Our studies in cohort 3 assessed whether PHIP copy number elevations were present in the transition from primary melanoma to lymph node and distant metastasis. Remarkably, in the cases in which triple-matched specimens were available, there was a monotonic increase in elevated PHIP copy number, such that the mean copy number (i.e., percentage of melanoma cells harboring 3 or more copies of PHIP) increased from 13.5% (in primary tumors) to 21.6% (in lymph node metastases) to 55.5% (in distant metastases). Key aspects of these analyses were confirmed by analyzing The Cancer Genome Atlas (TCGA) cohort.

Our data support the notion that PHIP is clonally selected in the transition from primary to metastatic melanoma. These copy number variations are caused by chromosome instability, which is both a hallmark of cancer and associated with increased metastatic potential [8]. The clonal selection of PHIP identifies it as a biomarker on many levels, as it can be used to classify molecular melanoma subtypes, or to define disease stage or severity.

In a separate recent study [2], we analyzed the role of PHIP in three cancers (breast and lung cancer, and melanoma) in which targeted therapies have shown the greatest efficacy. We focused on molecular subtypes of these cancers (termed “driver-negative”) lacking the known molecular drivers or targets for therapy, which are largely different in the three tumor types. We showed that PHIP promotes the progression of driver-negative subtypes of these three cancers, in part by activating AKT, TLN1, and CCND1 (Figure 1). In addition, we showed that PHIP is overexpressed in both triple-negative and basal-like breast cancer using TCGA cohort analysis.

A major outstanding issue concerns whether the PHIP protein is druggable. PHIP does not have enzymatic activity that can be readily targeted. The PHIP protein does contain two bromodomain motifs, one of which was recently shown to be targetable [9]. However, whether PHIP's bromodomains are functional had not been conclusively demonstrated. Our studies showed that PHIP co-localizes and physically interacts with H4K91ac, an activating histone modification [2]. These results are complemented by studies in Dr. Aladjem's laboratory showing important roles for PHIP in regulating DNA replication [10].

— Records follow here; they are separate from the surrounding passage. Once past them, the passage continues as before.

Record evolves_to (s s' : db) : Prop := {
  evolves_keyed : keyed s';
  evolves_rows : ∀ id r, t_workers s !! id = Some r →
    ∃ r', t_workers s' !! id = Some r' ∧ row_evolves r r';
}.

Definition db_evolves (s s' : db) : Prop := keyed s → evolves_to s s'.

#[export] Instance state_evolves_preorder : PreOrder state_evolves.
Proof.
  split; [intros []; simpl; auto|].
  intros a b c. destruct a, b; simpl; intuition congruence.
Qed.

#[export] Instance row_evolves_preorder : PreOrder row_evolves.
Proof.
  split.
  - intros r. split; [done|lia|done|reflexivity].
  - intros r1 r2 r3 [H1 H2 H3 H4] [G1 G2 G3 G4]. split; [congruence|lia| |by etrans].
    intros He. rewrite G3, H3; [done|lia..].
Qed.

#[export] Instance db_evolves_preorder : PreOrder db_evolves.
Proof.
  split.
  - intros s Hk. split; [done|]. intros id r Hr. exists r. by split.
  - intros s1 s2 s3 H12 H23 Hk. destruct (H12 Hk) as [Hk2 Hr2].
    destruct (H23 Hk2) as [Hk3 Hr3]. split; [done|]. intros id r Hr.
    destruct (Hr2 id r Hr) as (r' & Hr' & He). destruct (Hr3 id r' Hr') as (r'' & Hr'' & He').
    exists r''. split; [done|by etrans].
Qed.

(** * Statements *)

Lemma UPDATE_workers_inv P g e s n s' :
  UPDATE_workers P g e s = Some (n, s') →
  n = count_workers (P s) s ∧
  s' = with_workers ((λ r, if P s r then default r (g r) else r) <$> t_workers s) s ∧
  ∀ k r, t_workers s !! k = Some r → P s r = true → is_Some (g r).
Proof.
  unfold UPDATE_workers. case_bool_decide as Hall; intros Heq; simplify_eq.
  split; [done|]. split; [done|]. intros k r Hr HP. apply (Hall k). apply map_lookup_filter_Some. done.
Qed.

Lemma UPDATE_workers_lookup P g e s n s' k r :
  UPDATE_workers P g e s = Some (n, s') → t_workers s !! k = Some r →
  (P s r = false ∧ t_workers s' !! k = Some r)
  ∨ (P s r = true ∧ ∃ r', g r = Some r' ∧ t_workers s' !! k = Some r').
Proof.
  intros (-> & -> & Hall)%UPDATE_workers_inv Hr. simpl. rewrite lookup_fmap, Hr. simpl.
  destruct (P s r) eqn:HP; [|eauto]. destruct (Hall k r Hr HP) as [r' Hr'].
  rewrite Hr'. eauto.
Qed.

Lemma UPDATE_workers_evolves P g e s n s' :
  (∀ k r r', t_workers s !! k = Some r → P s r = true → g r = Some r' → row_evolves r r') →
  UPDATE_workers P g e s = Some (n, s') → db_evolves s s'.
Proof.
  intros Hg Hup Hk. split.
  - intros k r' Hr'. assert (is_Some (t_workers s !! k)) as [r Hr].
    { apply UPDATE_workers_inv in Hup as (_ & -> & _). simpl in Hr'.
      rewrite lookup_fmap in Hr'. by destruct (t_workers s !! k). }
    specialize (Hk k r Hr) as Hid. simpl in Hid.
    destruct (UPDATE_workers_lookup _ _ _ _ _ _ _ _ Hup Hr) as [[_ H1]|(HP & r1 & H1 & H2)].
    + by simplify_eq.
    + simplify_eq. by rewrite (evolves_id _ _ (Hg _ _ _ Hr HP H1)).
  - intros k r Hr.
    destruct (UPDATE_workers_lookup _ _ _ _ _ _ _ _ Hup Hr) as [[_ H1]|(HP & r1 & H1 & H2)];
      eexists; split; eauto; reflexivity.
Qed.

Lemma count_workers_0 P s :
  count_workers P s = 0 ↔ ∀ k r, t_workers s !! k = Some r → P r = false.
Proof.
  unfold count_workers. split.
  - intros Hn k r Hr. apply (Nat2Z.inj _ 0), map_size_empty_iff in Hn.
    destruct (P r) eqn:HP; [|done].
    assert (filter (λ kv : Z * WorkerRecord, P kv.2 = true) (t_workers s) !! k = Some r) as Hf.
    { by apply map_lookup_filter_Some. }
    by rewrite Hn in Hf.
  - intros Hall. replace (filter _ _) with (∅ : gmap Z WorkerRecord); [done|].
    symmetry. apply map_eq. intros k. rewrite lookup_empty, map_lookup_filter_None.
    right. intros r Hr. simpl. by rewrite (Hall k r Hr).
Qed.

Lemma with_workers_same s : with_workers (t_workers s) s = s.
Proof. by destruct s. Qed.

(** A statement that matches no row changes nothing. *)
Lemma UPDATE_workers_miss P g e s n s' :
  (∀ k r, t_workers s !! k = Some r → P s r = false) →
  UPDATE_workers P g e s = Some (n, s') → n = 0 ∧ s' = s.
Proof.
  intros Hmiss (-> & -> & _)%UPDATE_workers_inv. split; [by apply count_workers_0|].
  rewrite <- (with_workers_same s) at 3. f_equal. apply map_eq. intros k.
  rewrite lookup_fmap. destruct (t_workers s !! k) as [r|] eqn:Hr; simpl; [|done].
  by rewrite (Hmiss k r Hr).
Qed.

Lemma elem_of_workers_where P s r :
  r ∈ workers_where P s ↔ P r = true ∧ ∃ k, t_workers s !! k = Some r.
Proof.
  unfold workers_where. rewrite merge_sort_Permutation.
  rewrite list_elem_of_fmap. split.
  - intros ([k r'] & -> & Hin). apply elem_of_map_to_list, map_lookup_filter_Some in Hin as [Hr HP].
    simpl. eauto.
  - intros (HP & k & Hr). exists (k, r). split; [done|].
    apply elem_of_map_to_list, map_lookup_filter_Some. done.
Qed.

Lemma take_skip_locked_spec P e s r :
  head (filter (λ r, W_ID r ∉ env_locked e) (workers_where P s)) = Some r →
  P r = true ∧ ∃ k, t_workers s !! k = Some r.
Proof.
  intros Hh. apply elem_of_workers_where.
  assert (r ∈ filter (λ r, W_ID r ∉ env_locked e) (workers_where P s)) as Hin.
  { destruct (filter _ _); [done|]. simplify_eq/=. left. }
  by apply list_elem_of_filter in Hin as [_ ?].
Qed.

(** * Every operation refines the specification *)

(** Membership of a concrete state in a concrete list, by computation. *)
Ltac mem_absurd :=
  exfalso; match goal with
  | H : ?x ∈ ?l |- _ => apply (bool_decide_eq_true_2 (x ∈ l)) in H; vm_compute in H; discriminate H
  | H : ?x ∉ ?l |- _ => apply H, (bool_decide_eq_true_1 (x ∈ l)); reflexivity
  end.

Lemma epoch_plus_1_inv r r' :
  epoch_plus_1 r = Some r' → r' = set_epoch (W_Epoch r + 1) r.
Proof. unfold epoch_plus_1. case_bool_decide; intros; by simplify_eq. Qed.

Lemma state_in_elem ss r : state_in ss r = true ↔ W_State r ∈ ss.
Proof. apply bool_decide_eq_true. Qed.

(** A row that is not protected may change state and move to a newer epoch. *)
Lemma row_evolves_newer r r' :
  W_State r ∉ protectedStates → W_ID r' = W_ID r → W_Epoch r < W_Epoch r' → row_evolves r r'.
Proof.
  intros Hs Hid He. split; [done|lia|lia|].
  unfold state_evolves. destruct (W_State r); try done; mem_absurd.
Qed.

Lemma row_evolves_same r r' :
  W_ID r' = W_ID r → W_Epoch r' = W_Epoch r → W_Owner r' = W_Owner r →
  state_evolves (W_State r) (W_State r') → row_evolves r r'.
Proof. intros. split; [done|lia|done|done]. Qed.

Lemma retire_evolves st : st ∈ workerActiveStates → state_evolves st Retired.
Proof. intros Hst. destruct st; simpl; auto; mem_absurd. Qed.

Lemma unprotected_evolves st st' : st ∈ workerLostEligibleStates → state_evolves st st'.
Proof. intros Hst. destruct st; simpl; auto; mem_absurd. Qed.

Lemma terminal_evolves st target :
  target = Retired ∨ target = Lost → st ∈ workerTerminalEligibleStates target →
  state_evolves st target.
Proof.
  unfold workerTerminalEligibleStates. intros [-> | ->]; case_bool_decide; try done.
  - apply retire_evolves.
  - apply unprotected_evolves.
Qed.

(** Filing a row under a fresh id. *)
Lemma insert_fresh_evolves s r :
  t_workers s !! W_ID r = None → db_evolves s (with_workers (<[ W_ID r := r ]> (t_workers s)) s).
Proof.
  intros Hnone Hk. split; simpl.
  - intros k x. simpl. rewrite lookup_insert_Some. intros [[<- <-]|[_ Hr]]; [done|by apply Hk].
  - intros k x Hx. exists x. rewrite lookup_insert_ne by congruence. by split.
Qed.

Lemma INSERT_worker_evolves now record e s r s' :
  INSERT_worker now record e s = Some (r, s') → db_evolves s s'.
Proof.
  unfold INSERT_worker. case_bool_decide as Hnone; cbn [andb]; [|done].
  destruct (pod_name_free _ _ _); [|done]. intros [= <- <-]. by apply insert_fresh_evolves.
Qed.

Lemma upsert_row_evolves old new : upsert_fence old new = true → row_evolves old (upsert_row old new).
Proof.
  unfold upsert_fence. intros [Hp Hf]%andb_true_iff.
  apply negb_true_iff, bool_decide_eq_false in Hp.
  apply orb_true_iff in Hf as [He%bool_decide_eq_true|[He%bool_decide_eq_true Ho]%andb_true_iff].
  - by apply row_evolves_newer.
  - apply row_evolves_same; simpl; [done|done| |].
    + destruct (W_Owner old); [|done]. by apply bool_decide_eq_true in Ho.
    + destruct (W_State old); simpl; try done; mem_absurd.
Qed.

Lemma UPSERT_worker_evolves now record e s n s' :
  UPSERT_worker now record e s = Some (n, s') → db_evolves s s'.
Proof.
  unfold UPSERT_worker. set (r := fill_insert _ _ _).
  destruct (t_workers s !! W_ID r) as [old|] eqn:Hold.
  - destruct (upsert_fence old r) eqn:Hf; [|intros; simplify_eq; reflexivity].
    destruct (pod_name_free _ _ _); intros Heq; simplify_eq. intros Hk.
    apply upsert_row_evolves in Hf. split; simpl.
    + intros k x. simpl. rewrite lookup_insert_Some. intros [[<- <-]|[_ Hr]]; [|by apply Hk].
      by rewrite (evolves_id _ _ Hf), (Hk _ _ Hold).
    + intros k x Hx. destruct (decide (k = W_ID r)) as [->|Hne].
      * simplify_eq. rewrite lookup_insert_eq. eauto.
      * rewrite lookup_insert_ne by done. exists x. by split.
  - destruct (pod_name_free _ _ _); [|done]. intros [= <- <-]. by apply insert_fresh_evolves.
Qed.

(** Statements on other tables leave the workers alone. *)
Lemma other_tables_evolve s s' : t_workers s' = t_workers s → db_evolves s s'.
Proof.
  intros Heq Hk. unfold keyed in *. split; [unfold keyed; by rewrite Heq|].
  intros id r Hr. exists r. by rewrite Heq.
Qed.

Section refinement.
Context {D : Type} `{WorldLaws D}.

(** [m] refines the specification: whatever it returns, the tables evolved. *)
Definition evolving {A} (m : M D A) : Prop := ∀ s, wp m s (λ _ s', db_evolves s s').

Lemma wp_update_evolves P g s (Q : Z + store_error → db → Prop) :
  (∀ k r r', t_workers s !! k = Some r → P s r = true → g r = Some r' → row_evolves r r') →
  Q (inr ErrDB) s →
  (∀ n s', db_evolves s s' → Q (inl n) s' ∧ Q (inr ErrDB) s') →
  wp (exec (UPDATE_workers P g)) s Q.
Proof.
  intros Hg Herr HQ. apply wp_exec; [done|]. intros e n s' Hup.
  apply HQ. by eapply UPDATE_workers_evolves.
Qed.

Lemma wp_other_tables {A} (f : stmt A) s (Q : A + store_error → db → Prop) :
  (∀ e s a s', f e s = Some (a, s') → t_workers s' = t_workers s) →
  Q (inr ErrDB) s →
  (∀ a s', db_evolves s s' → Q (inl a) s' ∧ Q (inr ErrDB) s') →
  wp (exec f) s Q.
Proof.
  intros Hf Herr HQ. apply wp_exec; [done|]. intros e a s' Hs'.
  apply HQ, other_tables_evolve. by eapply Hf.
Qed.

Lemma evolving_Transaction {A} (m : M D A) : evolving m → evolving (Transaction m).
Proof.
  intros Hm s. apply wp_Transaction; [reflexivity|].
  eapply wp_mono; [apply Hm|]. intros [a|e] s' Hs'; [by split|reflexivity].
Qed.

(** A guarded update that keeps owner and epoch and moves the state along. *)
Lemma evolving_guarded P g :
  (∀ s r r', P s r = true → g r = Some r' →
     W_ID r' = W_ID r ∧ W_Epoch r' = W_Epoch r ∧ W_Owner r' = W_Owner r ∧
     state_evolves (W_State r) (W_State r')) →
  evolving (exec (UPDATE_workers P g)).
Proof.
  intros Hg s. apply wp_update_evolves; [|reflexivity|auto].
  intros k r r' _ HP Hr'. destruct (Hg s r r' HP Hr') as (? & ? & ? & ?).
  by apply row_evolves_same.
Qed.

Lemma evolving_bind {A B} (m : M D A) (k : A → M D B) :
  evolving m → (∀ a, evolving (k a)) → evolving (m ≫= k).
Proof.
  intros Hm Hk s. apply wp_bind. eapply wp_mono; [apply Hm|]. intros [a|e] s' Hs'; [|done].
  eapply wp_mono; [apply Hk|]. intros r s'' Hs''. by etrans.
Qed.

Taken together, these studies have identified an exciting role for PHIP in the progression of melanoma and other cancers, and as a potential therapeutic target. In the biomarker realm, PHIP is one of few markers whose prognostic role has been demonstrated at both the DNA and protein levels. The enrichment of PHIP in melanoma metastases is quite unprecedented, and suggests the important survival advantage it confers to melanoma cells, resulting in the progressive copy number elevations observed in melanoma progression. Separately, the enrichment of PHIP in various molecular subtypes identifies it as a rational target for therapy of tumors in which therapeutic targeting has been difficult to achieve (e.g., NRAS-mutant melanoma and driver-negative tumors). In summary, PHIP is a highly versatile protein with diverse cellular functions, supporting its enrichment in distinct cancer subtypes, and representing a novel target for therapy. Additional research will be required to fulfill the promise of PHIP both as a biomarker and as a target for cancer therapy.